Welwyn Garden City resident Paul [not his real name], 53, is one of those to benefit from its work, having felt such a crushing sense of loneliness during the height of the pandemic that he began fantasising about his own death.

All that kept him going were the weekly Keep in Touch (KIT) calls from his local Mind in Mid Herts office, a service set up during the first lockdown in March 2020 which specifically targeted people who were isolated and in need of support.

He explained: "Sometimes it was all I had to look forward to during the week. Each Tuesday or Wednesday someone from Mind would ring me up just to check in on me and see if I wanted to chat. I think Mind in Mid Herts really is the only reason I am here today."

In his bathroom cupboard Paul had a supply of strong painkillers he had been prescribed after being hit by a bus while crossing the road. Those pills, he thought, would be the way he would take his life when the day came.

"During the first lockdown I’d sit in the garden with my neighbour," said Paul.

"But I think I started to become a burden on him because I was in such a depressive state, so by the second lockdown I was seeing virtually no one."

Paul’s isolation during lockdown stemmed from the breakdown of a 15-year relationship just before news of the pandemic broke. He said he feels issues around his mental health had ruined his adult relationships all his life and so, estranged from his family, he found himself utterly alone during the pandemic.

"I’d wake up in the morning and lie there till midday unable to get up, feeling like I was under water, living off bread and bacon, with only Facebook to turn to for life outside."

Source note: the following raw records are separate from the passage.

(** * astronomer-cosmos: the dbt graph loader and its cache

    A shallow embedding of [cosmos/cache.py] and [cosmos/dbt/graph.py]:
    the fingerprint of a dbt project, the dbt ls cache kept in Airflow
    Variables, the sweep of unused cache entries, the partial-parse patch,
    and the loading strategies of [DbtGraph] with the [has_test]
    propagation that ends every load. *)

From Stdlib Require Import ZArith NArith QArith List Lia Bool String Ascii.
From Stdlib.Strings Require Import Byte.
From stdpp Require Import base list sorting.

Import ListNotations.
Local Open Scope N_scope.

(** ** Python values *)

Module Py.

(** A Python [str] is a sequence of code points, a [bytes] value a
    sequence of octets. *)
Definition str := list N.
Definition bytes := list byte.

(** A literal of the source, as the [str] it denotes. *)
Definition lit (s : string) : str :=
  map N_of_ascii (list_ascii_of_string s).

Definition str_eqb (a b : str) : bool := bool_decide (a = b).

(** [a.startswith(p)]. *)
Fixpoint startswith (a p : str) : bool :=
  match p, a with
  | [], _ => true
  | c :: p', d :: a' => (c =? d) && startswith a' p'
  | _ :: _, [] => false
  end.

(** [sep.join(parts)] for the empty separator. *)
Definition join_empty (parts : list str) : str := concat parts.

(** The octet of a number, reduced modulo 256. *)
Definition byte_of (n : N) : byte :=
  match Byte.of_N (n mod 256) with
  | Some b => b
  | None => x00
  end.

(** The exceptions the modelled code raises or lets through. *)
Inductive exn :=
| KeyError
| TypeError
| AttributeError
| ValueError
| JSONDecodeError
| FileNotFoundError
| UnicodeError
| BinasciiError
| ZlibError
| CosmosLoadDbtException.

(** The outcome of a call: a value, or a raised exception. *)
Inductive result (A : Type) :=
| Ok (a : A)
| Raise (e : exn).
Arguments Ok {A} a.
Arguments Raise {A} e.

Definition bind {A B} (r : result A) (k : A -> result B) : result B :=
  match r with
  | Ok a => k a
  | Raise e => Raise e
  end.

Definition of_option {A} (e : exn) (o : option A) : result A :=
  match o with
  | Some a => Ok a
  | None => Raise e
  end.

(** ** Dictionaries

    A [dict] keeps its keys in insertion order; assigning to a key that
    is present replaces its value in place. *)
Section dict.
Context {V : Type}.

Definition dict := list (str * V).

Fixpoint dict_get (d : dict) (k : str) : option V :=
  match d with
  | [] => None
  | (k', v) :: d' => if str_eqb k' k then Some v else dict_get d' k
  end.

Definition dict_mem (d : dict) (k : str) : bool :=
  match dict_get d k with
  | Some _ => true
  | None => false
  end.

Fixpoint dict_set (d : dict) (k : str) (v : V) : dict :=
  match d with
  | [] => [(k, v)]
  | (k', v') :: d' =>
      if str_eqb k' k then (k', v) :: d' else (k', v') :: dict_set d' k v
  end.

Fixpoint dict_del (d : dict) (k : str) : dict :=
  match d with
  | [] => []
  | (k', v') :: d' =>
      if str_eqb k' k then dict_del d' k else (k', v') :: dict_del d' k
  end.

(** [{**d, **e}] and [d.update(e)]. *)
Definition dict_update (d e : dict) : dict :=
  fold_left (fun acc kv => dict_set acc (fst kv) (snd kv)) e d.

Definition keys (d : dict) : list str := map fst d.
Definition values (d : dict) : list V := map snd d.
End dict.
Arguments dict V : clear implicits.

(** ** JSON documents, as [json.loads] returns them *)
#[warnings="-register-all"]
Inductive json :=
| JNull
| JBool (b : bool)
| JNum (n : Z)
| JStr (s : str)
| JArr (l : list json)
| JObj (d : list (str * json)).

(** Truth value of a JSON value used as a condition. *)
Definition truthy (j : json) : bool :=
  match j with
  | JNull => false
  | JBool b => b
  | JNum n => negb (n =? 0)%Z
  | JStr s => match s with [] => false | _ => true end
  | JArr l => match l with [] => false | _ => true end
  | JObj d => match d with [] => false | _ => true end
  end.

(** [j[k]]: [KeyError] when the key is missing, [TypeError] when [j] is
    not a mapping. *)
Definition subscript (j : json) (k : str) : result json :=
  match j with
  | JObj d => of_option KeyError (dict_get d k)
  | _ => Raise TypeError
  end.

(** [j.get(k, dflt)]: only a mapping has the method. *)
Definition get_default (j : json) (k : str) (dflt : json) : result json :=
  match j with
  | JObj d => Ok (match dict_get d k with Some v => v | None => dflt end)
  | _ => Raise AttributeError
  end.

End Py.
Export Py.

Notation "x <- r ;; k" := (Py.bind r (fun x => k))
  (at level 100, r at next level, right associativity).

(** ** MD5, the digest behind [hashlib.md5] (RFC 1321) *)

Module MD5.
Local Open Scope Z_scope.

Definition K : list Z :=
  [ 0xd76aa478; 0xe8c7b756; 0x242070db; 0xc1bdceee; 0xf57c0faf; 0x4787c62a; 0xa8304613; 0xfd469501;
    0x698098d8; 0x8b44f7af; 0xffff5bb1; 0x895cd7be; 0x6b901122; 0xfd987193; 0xa679438e; 0x49b40821;
    0xf61e2562; 0xc040b340; 0x265e5a51; 0xe9b6c7aa; 0xd62f105d; 0x02441453; 0xd8a1e681; 0xe7d3fbc8;
    0x21e1cde6; 0xc33707d6; 0xf4d50d87; 0x455a14ed; 0xa9e3e905; 0xfcefa3f8; 0x676f02d9; 0x8d2a4c8a;
    0xfffa3942; 0x8771f681; 0x6d9d6122; 0xfde5380c; 0xa4beea44; 0x4bdecfa9; 0xf6bb4b60; 0xbebfbc70;
    0x289b7ec6; 0xeaa127fa; 0xd4ef3085; 0x04881d05; 0xd9d4d039; 0xe6db99e5; 0x1fa27cf8; 0xc4ac5665;
    0xf4292244; 0x432aff97; 0xab9423a7; 0xfc93a039; 0x655b59c3; 0x8f0ccc92; 0xffeff47d; 0x85845dd1;
    0x6fa87e4f; 0xfe2ce6e0; 0xa3014314; 0x4e0811a1; 0xf7537e82; 0xbd3af235; 0x2ad7d2bb; 0xeb86d391 ].

Definition shifts : list Z :=
  [ 7; 12; 17; 22; 7; 12; 17; 22; 7; 12; 17; 22; 7; 12; 17; 22;
    5; 9; 14; 20; 5; 9; 14; 20; 5; 9; 14; 20; 5; 9; 14; 20;
    4; 11; 16; 23; 4; 11; 16; 23; 4; 11; 16; 23; 4; 11; 16; 23;
    6; 10; 15; 21; 6; 10; 15; 21; 6; 10; 15; 21; 6; 10; 15; 21 ].

Definition w32 (x : Z) : Z := x mod 2 ^ 32.
Definition not32 (x : Z) : Z := Z.lxor x 0xffffffff.
Definition rotl (x c : Z) : Z :=
  Z.lor (w32 (Z.shiftl x c)) (Z.shiftr x (32 - c)).

Definition byte_Z (b : byte) : Z := Z.of_N (Byte.to_N b).

(** Little-endian words of a block. *)
Fixpoint words (bs : list byte) : list Z :=
  match bs with
  | b0 :: b1 :: b2 :: b3 :: r =>
      (byte_Z b0 + 2 ^ 8 * byte_Z b1 + 2 ^ 16 * byte_Z b2 + 2 ^ 24 * byte_Z b3)
        :: words r
  | _ => []
  end.

Definition le_bytes (n : nat) (x : Z) : list byte :=
  map (fun i => byte_of (Z.to_N (Z.shiftr x (8 * Z.of_nat i) mod 256))) (seq 0 n).

(** The message, one [0x80], zeros up to 56 modulo 64, the bit length. *)
Definition pad (msg : list byte) : list byte :=
  let len := Z.of_nat (length msg) in
  msg ++ [x80] ++ repeat x00 (Z.to_nat ((55 - len) mod 64))
      ++ le_bytes 8 ((8 * len) mod 2 ^ 64).

Definition state : Type := Z * Z * Z * Z.

Definition round (M : list Z) (st : state) (i : nat) : state :=
  let '(a, b, c, d) := st in
  let iz := Z.of_nat i in
  let '(f, g) :=
    if iz <? 16 then (Z.lor (Z.land b c) (Z.land (not32 b) d), iz)
    else if iz <? 32 then (Z.lor (Z.land d b) (Z.land (not32 d) c), (5 * iz + 1) mod 16)
    else if iz <? 48 then (Z.lxor (Z.lxor b c) d, (3 * iz + 5) mod 16)
    else (Z.lxor c (Z.lor b (not32 d)), (7 * iz) mod 16) in
  let f' := w32 (f + a + nth i K 0 + nth (Z.to_nat g) M 0) in
  (d, w32 (b + rotl f' (nth i shifts 0)), b, c).

Definition block (st : state) (M : list Z) : state :=
  let '(a0, b0, c0, d0) := st in
  let '(a, b, c, d) := fold_left (round M) (seq 0 64) st in
  (w32 (a0 + a), w32 (b0 + b), w32 (c0 + c), w32 (d0 + d)).

Fixpoint blocks (n : nat) (ws : list Z) (st : state) : state :=
  match n with
  | O => st
  | S n' => blocks n' (skipn 16 ws) (block st (firstn 16 ws))
  end.

Definition init : state := (0x67452301, 0xefcdab89, 0x98badcfe, 0x10325476).

Definition digest (msg : list byte) : list byte :=
  let p := pad msg in
  let '(a, b, c, d) := blocks (length p / 64) (words p) init in
  le_bytes 4 a ++ le_bytes 4 b ++ le_bytes 4 c ++ le_bytes 4 d.

Definition hex_digit (n : N) : N :=
  (if n <? 10 then 48 + n else 87 + n)%N.

Definition hex_byte (b : byte) : str :=
  let n := Byte.to_N b in [hex_digit (n / 16)%N; hex_digit (n mod 16)%N].

(** [hashlib.md5(msg).hexdigest()]. *)
Definition hexdigest (msg : list byte) : str :=
  flat_map hex_byte (digest msg).

End MD5.

(** ** Base64, as [base64.b64encode] and [base64.b64decode] compute it *)

Module Base64.

Definition alphabet : str :=
  lit "ABCDEFGHIJKLMNOPQRSTUVWXYZabcdefghijklmnopqrstuvwxyz0123456789+/".

(** The character of a sextet. *)
Definition b2a (n : N) : byte := byte_of (nth (N.to_nat n) alphabet 61).

(** The sextet of a character of the alphabet ([table_a2b_base64]). *)
Definition a2b (c : byte) : option N :=
  let n := Byte.to_N c in
  if (65 <=? n) && (n <=? 90) then Some (n - 65)
  else if (97 <=? n) && (n <=? 122) then Some (n - 71)
  else if (48 <=? n) && (n <=? 57) then Some (n + 4)
  else if n =? 43 then Some 62
  else if n =? 47 then Some 63
  else None.

Definition pad_char : byte := "="%byte.

Definition is_pad (c : byte) : bool := Byte.to_N c =? 61.

(** [b64encode]: three octets give four characters, a short last group
    is padded with [=]. *)
Fixpoint b64encode (bs : bytes) : bytes :=
  match bs with
  | [] => []
  | [b0] =>
      let n0 := Byte.to_N b0 in
      [b2a (n0 / 4); b2a (n0 mod 4 * 16); pad_char; pad_char]
  | [b0; b1] =>
      let n0 := Byte.to_N b0 in
      let n1 := Byte.to_N b1 in
      [b2a (n0 / 4); b2a (n0 mod 4 * 16 + n1 / 16); b2a (n1 mod 16 * 4); pad_char]
  | b0 :: b1 :: b2 :: rest =>
      let n0 := Byte.to_N b0 in
      let n1 := Byte.to_N b1 in
      let n2 := Byte.to_N b2 in
      b2a (n0 / 4) :: b2a (n0 mod 4 * 16 + n1 / 16)
        :: b2a (n1 mod 16 * 4 + n2 / 64) :: b2a (n2 mod 64) :: b64encode rest
  end.

Definition emit (b : byte) (r : result bytes) : result bytes :=
  out <- r ;; Ok (b :: out).

(** [binascii.a2b_base64] without [strict_mode], which [b64decode] calls:
    characters outside the alphabet are skipped, a complete pad sequence
    ends the input, a group left open is an error. *)
Fixpoint a2b_base64 (quad_pos : nat) (leftchar : N) (pads : nat)
    (data : bytes) : result bytes :=
  match data with
  | [] =>
      match quad_pos with
      | O => Ok []
      | _ => Raise BinasciiError
      end
  | c :: rest =>
      if is_pad c then
        if (2 <=? quad_pos)%nat && (4 <=? quad_pos + S pads)%nat then Ok []
        else a2b_base64 quad_pos leftchar
               (if (2 <=? quad_pos)%nat then S pads else pads) rest
      else
        match a2b c with
        | None => a2b_base64 quad_pos leftchar pads rest
        | Some v =>
            match quad_pos with
            | 0%nat => a2b_base64 1 v 0 rest
            | 1%nat =>
                emit (byte_of (N.lor (N.shiftl leftchar 2) (N.shiftr v 4)))
                  (a2b_base64 2 (N.land v 15) 0 rest)
            | 2%nat =>
                emit (byte_of (N.lor (N.shiftl leftchar 4) (N.shiftr v 2)))
                  (a2b_base64 3 (N.land v 3) 0 rest)
            | _ =>
                emit (byte_of (N.lor (N.shiftl leftchar 6) v))
                  (a2b_base64 0 0 0 rest)
            end
        end
  end.

Definition b64decode (data : bytes) : result bytes := a2b_base64 0 0 0 data.

(** *** Round trip *)

Definition below64 : list N := map N.of_nat (seq 0 64).

End Base64.

(** ** UTF-8, the codec of [str.encode()] and [bytes.decode()] *)

Module Utf8.

Definition is_surrogate (c : N) : bool := (0xD800 <=? c) && (c <? 0xE000).

(** A code point the codec accepts: a Unicode scalar value. *)
Definition scalar (c : N) : Prop := c < 0x110000 /\ is_surrogate c = false.

(** The octets of one code point; a surrogate or a value past U+10FFFF has
    none. *)
Definition encode_char (c : N) : option bytes :=
  if c <? 0x80 then Some [byte_of c]
  else if c <? 0x800 then
    Some [byte_of (0xC0 + c / 64); byte_of (0x80 + c mod 64)]
  else if c <? 0x10000 then
    if is_surrogate c then None
    else Some [byte_of (0xE0 + c / 4096); byte_of (0x80 + c / 64 mod 64);
               byte_of (0x80 + c mod 64)]
  else if c <? 0x110000 then
    Some [byte_of (0xF0 + c / 262144); byte_of (0x80 + c / 4096 mod 64);
          byte_of (0x80 + c / 64 mod 64); byte_of (0x80 + c mod 64)]
  else None.

(** [s.encode("utf-8")]. *)
Fixpoint encode (s : str) : result bytes :=
  match s with
  | [] => Ok []
  | c :: s' =>
      match encode_char c with
      | None => Raise UnicodeError
      | Some bs => rest <- encode s' ;; Ok (bs ++ rest)
      end
  end.

Definition is_cont (b : byte) : bool :=
  (0x80 <=? Byte.to_N b) && (Byte.to_N b <? 0xC0).

Definition payload (b : byte) : N := Byte.to_N b mod 64.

Paul’s told Mind that he had issues around trust and intimacy which he felt stemmed from his childhood when he experienced sexual abuse. He was aware that his parents had also experienced childhood sexual abuse and Paul's uncle had abused him from the age of four.

His parents had done their best to break the chain of abuse and raise a successful family but their limited understanding of healthy relationships meant they were not able to protect Paul.

Paul said he experienced emotional and physical abuse from his father, who was controlling and would be very quick to anger. As Paul grew older he began to rail against this controlling environment, at times hitting back at his father and on other days in tears.

Paul explained that he had felt hopeless that anything could change and this led to a cocaine habit as an adult. He had a series of jobs but was unable to develop any sort of direction in a career. As Paul’s mental and physical health deteriorated, he experienced bullying and abuse from other men down at the pub.

Paul now finds MiMH’s social support - especially the nature walks - a safe place to heal and recover.

"You can always talk to someone that gets it because they’ve been there themselves and it gives you a renewed sense of hope. Being out in nature means you get to see the season’s change and enjoying fresh air in the company of others makes me feel happy to be alive again."